On the stationary Navier-Stokes equations in distorted pipes under energy-stable outflow boundary conditions

TL;DR

This paper proves the existence of weak solutions for stationary Navier-Stokes equations in distorted pipes with energy-stable outflow boundary conditions, using advanced mathematical techniques without restrictions on data.

Contribution

It introduces a novel existence proof for stationary Navier-Stokes solutions in complex pipe geometries with mixed boundary conditions, employing the Leray-Schauder principle and Bernoulli's law.

Findings

Existence of weak solutions is established without data restrictions.

Unique solvability is proven under small data assumptions.

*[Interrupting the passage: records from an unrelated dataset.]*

(** * SWAN Marking Assistant: the analysis dispatcher of [swan_2.py]

    A shallow embedding of the heuristic dispatcher [run_swan_analysis], its
    extractors and structural predicates, of the page and the downloadable
    text report of [swan_2.py], and of the Word-only script [swan_app.py],
    followed by the properties the specification states about them and by
    further properties read off the code.

    Python [str] values are modelled as [string]: a sequence of characters,
    each an 8-bit code point (the Latin-1 range of Unicode), and [len] is
    [String.length].  [str.lower], [str.strip] and the regular expression
    classes [\w] / [\b] are given their Python meaning on that range. *)

From Stdlib Require Import Bool Arith Lia List Ascii String.
From Stdlib Require Import Numbers.DecimalString.
From Stdlib Require Numbers.DecimalNat.
From Stdlib Require Sorting.Permutation.
Import ListNotations.
Open Scope string_scope.
Open Scope list_scope.
Open Scope nat_scope.

Set Implicit Arguments.

(** ** Python string primitives *)

Module Py.

Definition code (c : ascii) : nat := nat_of_ascii c.

Definition between (lo hi : nat) (c : ascii) : bool :=
  (lo <=? code c) && (code c <=? hi).

(** [str.isspace] on one character. *)
Definition isspace (c : ascii) : bool :=
  between 9 13 c || between 28 32 c || (code c =? 133) || (code c =? 160).

(** [str.isalnum] on one character: letters, decimal digits and the other
    numeric characters of the range. *)
Definition isalnum (c : ascii) : bool :=
  between 48 57 c || between 65 90 c || between 97 122 c
  || (code c =? 170) || between 178 179 c || (code c =? 181)
  || between 185 186 c || between 188 190 c
  || between 192 214 c || between 216 246 c || between 248 255 c.

(** The character mapping of [str.lower]. *)
Definition lower_char (c : ascii) : ascii :=
  if between 65 90 c || between 192 214 c || between 216 222 c
  then ascii_of_nat (code c + 32)
  else c.

Fixpoint lower (s : string) : string :=
  match s with
  | EmptyString => EmptyString
  | String c s' => String (lower_char c) (lower s')
  end.

Fixpoint lstrip (s : string) : string :=
  match s with
  | EmptyString => EmptyString
  | String c s' => if isspace c then lstrip s' else s
  end.

Fixpoint rstrip (s : string) : string :=
  match s with
  | EmptyString => EmptyString
  | String c s' =>
      match rstrip s' with
      | EmptyString => if isspace c then EmptyString else String c EmptyString
      | r => String c r
      end
  end.

Definition strip (s : string) : string := rstrip (lstrip s).

(** Truthiness of a string: [if s]. *)
Definition truthy (s : string) : bool :=
  match s with EmptyString => false | _ => true end.

(** [needle in hay]. *)
Fixpoint contains (needle hay : string) : bool :=
  String.prefix needle hay
  || match hay with
     | EmptyString => false
     | String _ hay' => contains needle hay'
     end.

(** [s.startswith(p)]. *)
Definition startswith (s p : string) : bool := String.prefix p s.

(** [sep.join(parts)]. *)
Definition join (sep : string) (parts : list string) : string :=
  String.concat sep parts.

(** [c * n] for a one-character string. *)
Fixpoint repeat_char (c : ascii) (n : nat) : string :=
  match n with
  | O => EmptyString
  | S n' => String c (repeat_char c n')
  end.

(** [str(n)] / [f"{n}"] for a non-negative integer. *)
Definition str_of_nat (n : nat) : string :=
  NilEmpty.string_of_uint (Nat.to_uint n).

End Py.

(** ** The regular expression [\b[a-zA-Z]{3,}\b] and [re.findall] *)

Module Re.

(** [\w]: alphanumeric or underscore. *)
Definition is_word (c : ascii) : bool :=
  Py.isalnum c || (Py.code c =? 95).

(** The class [[a-zA-Z]]. *)
Definition in_class (c : ascii) : bool :=
  Py.between 97 122 c || Py.between 65 90 c.

Definition word_at (c : option ascii) : bool :=
  match c with Some x => is_word x | None => false end.

(** [\b] between the character before the position and the one after it
    (either may be missing at the ends of the text). *)
Definition boundary (prev next : option ascii) : bool :=
  xorb (word_at prev) (word_at next).

Definition head (s : string) : option ascii :=
  match s with EmptyString => None | String c _ => Some c end.

(** The longest prefix of class characters, with the rest of the text. *)
Fixpoint span_class (s : string) : string * string :=
  match s with
  | EmptyString => (EmptyString, EmptyString)
  | String c s' =>
      if in_class c
      then let (run, rest) := span_class s' in (String c run, rest)
      else (EmptyString, s)
  end.

Fixpoint last_char (prev : option ascii) (s : string) : option ascii :=
  match s with
  | EmptyString => prev
  | String c s' => last_char (Some c) s'
  end.

(** The greedy quantifier [{3,}] followed by [\b], with backtracking: of the
    [run] of class characters at the position, first try to take [k] of
    them, then give back one character at a time until the closing [\b]
    holds after the taken ones or fewer than three remain. *)
Fixpoint backtrack (run rest : string) (k : nat) : option string :=
  let cand := String.substring 0 k run in
  let after := (String.substring k (String.length run - k) run ++ rest)%string in
  if (3 <=? k) && boundary (last_char None cand) (head after)
  then Some cand
  else match k with
       | O => None
       | S k' => backtrack run rest k'
       end.

(** One attempt of the whole pattern at the current position. *)
Definition match_here (prev : option ascii) (s : string) : option string :=
  if boundary prev (head s)
  then let (run, rest) := span_class s in
       backtrack run rest (String.length run)
  else None.
(** X13: In a store with unique feature row ids, a call of [toggle_feature]
    that returns touches the rows of its own (studio, key) pair only:
    the rows of every other pair, and the studios, domains and users, are
    what they were. *)
Theorem toggle_feature_isolated (dialect : Dialect) (t k : string) (e : bool)
    (u : N) (st : Store) (f : StudioFeature.t) (db : DbSession) :
  List.NoDup (List.map StudioFeature.id (studio_features st)) ->
  toggle_feature dialect t k e u (get_db_session st) = Returns (f, db) ->
  studios (db_committed db) = studios st /\
  studio_domains (db_committed db) = studio_domains st /\
  users (db_committed db) = users st /\
  forall t' k', t' <> t \/ k' <> k ->
    pair_rows t' k' (db_committed db) = pair_rows t' k' st.
Proof.
  intros Hnd. rewrite toggle_feature_run.
  destruct (List.find (is_pair t k) (studio_features st)) as [f0|] eqn:Hfind.
  - intros [= <- <-]. cbn [get_db_session db_committed set_features studios
                            studio_domains users studio_features].
    repeat (split; [reflexivity|]). intros t' k' Hne.
    apply find_some in Hfind as [Hin0 Hp0].
    unfold pair_rows. cbn [set_features studio_features]. unfold update_rows.
    rewrite filter_map_stable by (intros r; apply is_pair_set_enabled).
    fold (update_rows StudioFeature.id (StudioFeature.id f0)
            (StudioFeature.set_enabled (Some e))
            (List.filter (is_pair t' k') (studio_features st))).
    apply update_rows_fresh. intros r Hr Hid.
    apply filter_In in Hr as [Hr Hp].
    rewrite (unique_key StudioFeature.id _ r f0 Hnd Hr Hin0 Hid) in Hp.
    rewrite (is_pair_other t k t' k' f0 Hne Hp0) in Hp. discriminate.
  - cbv zeta. destruct (check_feature _ _ _); [discriminate|].
    intros [= <- <-]. cbn [get_db_session db_committed add_feature studios
                            studio_domains users studio_features].
    repeat (split; [reflexivity|]). intros t' k' Hne.
    unfold pair_rows. cbn [add_feature studio_features].
    rewrite List.filter_app. cbn [List.filter].
    rewrite (is_pair_other t k t' k' _ Hne (is_pair_refl _ t k e)).
    apply app_nil_r.
Qed.
(** * defects4cpp: the taxonomy registry, the MetaData loader and the build command

    A shallow embedding of [defects4cpp/taxonomy/__init__.py] and of
    [defects4cpp/processor/build.py].

    Conventions of the embedding.
    - A Python exception is a value of [exn]; a computation that may raise
      returns [Res A].  Code that also mutates objects or touches the file
      system lives in [M S A := S -> Res A * S]: the state that was reached
      when an exception is raised is kept, as in Python.
    - The document returned by [json.load] is a [json] value.  Numbers are
      integers (the descriptor format has no other numbers); an object is
      the list of its items in insertion order, the first binding of a key
      being the live one.
    - A string is a sequence of ASCII characters.  Paths are POSIX paths
      and are compared as strings; the file system is a finite map from
      paths to entries.
    - Every object held by a lazy field carries an identity ([oid]) drawn
      from a counter of the world, so that "the same object" and "a fresh
      object" can be told apart.
    - [assert] statements are executed (the interpreter runs without -O). *)

From Stdlib Require Import ZArith Ascii DecimalString DecimalN.
From stdpp Require Import gmap strings list.

Open Scope string_scope.
Set Warnings "-register-all".

(** ** Exceptions and the two monads *)

Inductive exn : Type :=
| KeyError (key : string)
| TypeError
| AttributeError
| ValueError
| FileNotFoundError (path : string)
| IsADirectoryError (path : string)
| JSONDecodeError
| AssertionError (msg : string)
| RuntimeError (msg : string)
| SystemExit
| DppTaxonomyInitError (field record : string).

Inductive Res (A : Type) : Type :=
| Ok (a : A)
| Raise (e : exn).
Arguments Ok {A} a.
Arguments Raise {A} e.

#[global] Instance Res_ret : MRet Res := λ A a, Ok a.
#[global] Instance Res_bind : MBind Res := λ A B f m,
  match m with
  | Ok a => f a
  | Raise e => Raise e
  end.

#[global] Instance Res_fmap : FMap Res := λ A B f m,
  match m with
  | Ok a => Ok (f a)
  | Raise e => Raise e
  end.

(** [try: m except KeyError as e: raise h(e.args[0])]. *)
Definition except_KeyError {A} (m : Res A) (h : string → exn) : Res A :=
  match m with
  | Raise (KeyError k) => Raise (h k)
  | r => r
  end.

(** A list comprehension whose element expression may raise. *)
Fixpoint comprehension {A B} (f : A → Res B) (l : list A) : Res (list B) :=
  match l with
  | [] => Ok []
  | x :: l' => y ← f x; ys ← comprehension f l'; Ok (y :: ys)
  end.

Definition M (St A : Type) : Type := St → Res A * St.

#[global] Instance M_ret {St} : MRet (M St) := λ A a s, (Ok a, s).
#[global] Instance M_bind {St} : MBind (M St) := λ A B f m s,
  match m s with
  | (Ok a, s') => f a s'
  | (Raise e, s') => (Raise e, s')
  end.

Definition raise {St A} (e : exn) : M St A := λ s, (Raise e, s).
Definition lift_res {St A} (r : Res A) : M St A := λ s, (r, s).
Definition gets {St A} (f : St → A) : M St A := λ s, (Ok (f s), s).
Definition modify {St} (f : St → St) : M St unit := λ s, (Ok tt, f s).

(** Runs a computation on the first component of a pair of states. *)
Definition on_fst {St T A} (m : M St A) : M (St * T) A := λ st,
  let '(r, s') := m st.1 in (r, (s', st.2)).

(** ** Parsed JSON documents and the Python operations used on them *)

Inductive json : Type :=
| JNull
| JBool (b : bool)
| JInt (n : Z)
| JStr (s : string)
| JArr (items : list json)
| JObj (members : list (string * json)).

Fixpoint dict_get (members : list (string * json)) (k : string) : option json :=
  match members with
  | [] => None
  | (k', v) :: rest => if String.eqb k' k then Some v else dict_get rest k
  end.

Definition dict_keys (members : list (string * json)) : list string :=
  remove_dups (members.*1).

(** [v[k]] for a string key [k]. *)
Definition subscript (v : json) (k : string) : Res json :=
  match v with
  | JObj members =>
      match dict_get members k with
      | Some x => Ok x
      | None => Raise (KeyError k)
      end
  | _ => Raise TypeError
  end.

Notation "v .[ k ]" := (subscript v k) (at level 1, left associativity, format "v .[ k ]").

(** [r[k]] where the subscripted expression [r] may itself raise. *)
Definition subscript_in (r : Res json) (k : string) : Res json :=
  v ← r; v.[k].

Notation "r >.[ k ]" := (subscript_in r k) (at level 1, left associativity, format "r  >.[ k ]").

Fixpoint chars (s : string) : list string :=
  match s with
  | EmptyString => []
  | String c s' => String c EmptyString :: chars s'
  end.

(** [for x in v]: the elements of a list, the characters of a string, the
    keys of a dict; nothing else is iterable. *)
Definition iterate (v : json) : Res (list json) :=
  match v with
  | JArr items => Ok items
  | JStr s => Ok (JStr <$> chars s)
  | JObj members => Ok (JStr <$> dict_keys members)
  | _ => Raise TypeError
  end.

(** [s.replace(old, new)] for a non-empty [old]: every occurrence, scanning
    from the left, occurrences not overlapping.  [skip] counts the characters
    of the occurrence just replaced that are still to be passed over. *)
Fixpoint replace_from (old new : string) (skip : nat) (s : string) : string :=
  match s with
  | EmptyString => EmptyString
  | String c s' =>
      match skip with
      | S k => replace_from old new k s'
      | O =>
          if String.prefix old s
          then new +:+ replace_from old new (String.length old - 1) s'
          else String c (replace_from old new 0 s')
      end
  end.

Definition str_replace (old new s : string) : string := replace_from old new 0 s.

(** [opt.replace(old, new)]: only strings have the method. *)
Definition method_replace (old new : string) (opt : json) : Res string :=
  match opt with
  | JStr s => Ok (str_replace old new s)
  | _ => Raise AttributeError
  end.

(** Decimal digits of a natural number. *)
Definition decimal (n : N) : string := NilZero.string_of_uint (N.to_uint n).

Fixpoint zeros (k : nat) : string :=
  match k with
  | O => EmptyString
  | S k' => String "0"%char (zeros k')
  end.

(** [format(n, "04")] for an integer: fill character 0, minimal width 4, the
    padding placed after the sign. *)
Definition format_int_04 (n : Z) : string :=
  let digits := decimal (Z.abs_N n) in
  if (n <? 0)%Z
  then "-" +:+ zeros (3 - String.length digits) +:+ digits
  else zeros (4 - String.length digits) +:+ digits.

(** ** The record types of the taxonomy *)

Inductive TestType : Type := Automake | CTest | GoogleTest.

Definition TestType_value (t : TestType) : Z :=
  match t with
  | Automake => 1
  | CTest => 2
  | GoogleTest => 3
  end.

Record Gcov : Type := mkGcov {
  exclude : list json;
  command : json
}.

Record Common : Type := mkCommon {
  build_command : list string;
  build_coverage_command : list string;
  test_type : option TestType;
  test_command : list string;
  test_coverage_command : list string;
  gcov : Gcov
}.

Record Defect : Type := mkDefect {
  hash : json;
  buggy_patch : string;
  split_patch : string;
  cases : json
}.

Record MetaInfo : Type := mkMetaInfo {
  url : json;
  description : json;
  vcs : json
}.

(** An object: a value together with its identity. *)
Record obj (A : Type) : Type := Obj {
  oid : nat;
  oval : A
}.
Arguments Obj {A} oid oval.
Arguments oid {A} o.
Arguments oval {A} o.

Record MetaData : Type := mkMetaData {
  name : string;
  _path : string;
  _info : option (obj MetaInfo);
  _common : option (obj Common);
  _defects : obj (list (obj Defect))
}.

(** ** The world: file system, log of the files read, object counter *)

Inductive entry : Type :=
| Directory
| Undecodable
| Document (doc : json).

Record World : Type := mkWorld {
  fs : gmap string entry;
  opened : list string;
  next_id : nat
}.

(** [os.path.exists]. *)
Definition exists_ (p : string) : M World bool :=
  gets (λ w, bool_decide (is_Some (fs w !! p))).

(** [with open(p, "r", encoding="utf-8") as fp: json.load(fp)].  A file that
    is opened is recorded in [opened], most recent first. *)
Definition open_json_load (p : string) : M World json := λ w,
  match fs w !! p with
  | None => (Raise (FileNotFoundError p), w)
  | Some Directory => (Raise (IsADirectoryError p), w)
  | Some Undecodable =>
      (Raise JSONDecodeError, mkWorld (fs w) (p :: opened w) (next_id w))
  | Some (Document doc) =>
      (Ok doc, mkWorld (fs w) (p :: opened w) (next_id w))
  end.

(** Construction of an object: the next identity is handed out. *)
Definition new {A} (v : A) : M World (obj A) := λ w,
  (Ok (Obj (next_id w) v), mkWorld (fs w) (opened w) (S (next_id w))).

Fixpoint new_each {A} (l : list A) : M World (list (obj A)) :=
  match l with
  | [] => mret []
  | v :: l' => o ← new v; os ← new_each l'; mret (o :: os)
  end.

(** The environment rewrites a file between two calls of the program. *)
Definition write_file (p : string) (e : entry) (w : World) : World :=
  mkWorld (<[p := e]> (fs w)) (opened w) (next_id w).

(** [os.path.join] of posixpath. *)
Definition ends_with_sep (p : string) : bool :=
  match String.get (String.length p - 1) p with
  | Some c => bool_decide (c = "/"%char)
  | None => false
  end.

Definition join2 (path b : string) : string :=
  if String.prefix "/" b then b
  else if bool_decide (path = "") || ends_with_sep path then path +:+ b
  else path +:+ "/" +:+ b.

Definition join (a : string) (p : list string) : string := foldl join2 a p.

(** A loop that runs a stateful body on every element, in order. *)
Fixpoint for_each {St A B} (f : A → M St B) (l : list A) : M St (list B) :=
  match l with
  | [] => mret []
  | x :: l' => y ← f x; ys ← for_each f l'; mret (y :: ys)
  end.

(** ** taxonomy/__init__.py: MetaData *)

Definition set_info (i : obj MetaInfo) (self : MetaData) : MetaData :=
  mkMetaData (name self) (_path self) (Some i) (_common self) (_defects self).
Definition set_common (c : obj Common) (self : MetaData) : MetaData :=
  mkMetaData (name self) (_path self) (_info self) (Some c) (_defects self).
Definition set_defects (d : obj (list (obj Defect))) (self : MetaData) : MetaData :=
  mkMetaData (name self) (_path self) (_info self) (_common self) d.

(** The state of a method of [MetaData]: the world and [self]. *)
Abbreviation self_state := (World * MetaData)%type.

Section Loader.

(** [config.DPP_MAKE_JOB]: the module [config] is outside the sources. *)
Variable DPP_MAKE_JOB : string.

(** [format(s, "04")] for a string [s]: interpreters before 3.10 raise
    ValueError, later ones pad; the loader is modelled for both. *)
Variable format_str_04 : string → Res string.

(** [f"{v:04}"]. *)
Definition format_04 (v : json) : Res string :=
  match v with
  | JInt n => Ok (format_int_04 n)
  | JBool b => Ok (format_int_04 (if b then 1 else 0))
  | JStr s => format_str_04 s
  | _ => Raise TypeError
  end.

(** [MetaData.__init__]. *)
Definition MetaData_init (name path : string) : M World MetaData :=
  l ← new [];
  mret (mkMetaData name path None None l).

Definition dockerfile (self : MetaData) : string := _path self +:+ "/Dockerfile".

(** The element expression [Defect(...)] of the comprehension of
    [_load_info]. *)
Definition defect_entry (path : string) (defect : json) : Res Defect :=
  h ← defect.["hash"];
  b ← defect.["patch"] ≫= format_04;
  s ← defect.["patch"] ≫= format_04;
  c ← defect.["cases"];
  Ok (mkDefect h
        (path +:+ "/patch/" +:+ b +:+ "-buggy.patch")
        (path +:+ "/patch/" +:+ s +:+ "-split.patch")
        c).

(** The [try] block of [_load_info].  In the source this method, despite
    its name, builds the list of defects: the list that is assigned to
    [self._defects], or the exception that leaves the method. *)
Definition _load_info_value (path : string) (meta : json) : Res (list Defect) :=
  except_KeyError
    (entries ← meta.["defects"] ≫= iterate;
     comprehension (defect_entry path) entries)
    (λ k, DppTaxonomyInitError k "MetaInfo").

Definition _load_info (meta : json) : M self_state unit :=
  path ← gets (λ st, _path st.2);
  ds ← lift_res (_load_info_value path meta);
  l ← on_fst (os ← for_each new ds; new os);
  modify (λ st, (st.1, set_defects l st.2)).

Definition replace_make_job_flags (options : json) : Res (list string) :=
  opts ← iterate options;
  comprehension (method_replace "@DPP_MAKE_JOB@" DPP_MAKE_JOB) opts.

Definition to_enum (value : json) : option TestType :=
  match value with
  | JStr s =>
      if String.eqb s "automake" then Some Automake
      else if String.eqb s "ctest" then Some CTest
      else if String.eqb s "gtest" then Some GoogleTest
      else None
  | _ => None
  end.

The approach employs harmonic divergence-free vector fields and contradiction arguments.

Abstract

The steady motion of a viscous incompressible fluid in distorted pipes, of finite length, is modeled through the Navier-Stokes equations with mixed boundary conditions: the inflow is given by an arbitrary member of the Lions-Magenes class with positive influx, and the fluid motion is subject to a directional do-nothing boundary condition on the outlet, together with the standard no-slip assumption on the remaining walls of the domain. Existence of a weak solution to such Navier-Stokes system is proved without any restriction on the data (that is, inlet velocity and external force) by means of the Leray-Schauder Principle, in which the required a priori estimate is obtained by a contradiction argument that employs Bernoulli's law for solutions of the stationary Euler equations, as well as some properties of harmonic divergence-free vector fields. Under a suitable smallness assumption on the data, we also prove the unique solvability of the boundary-value problem.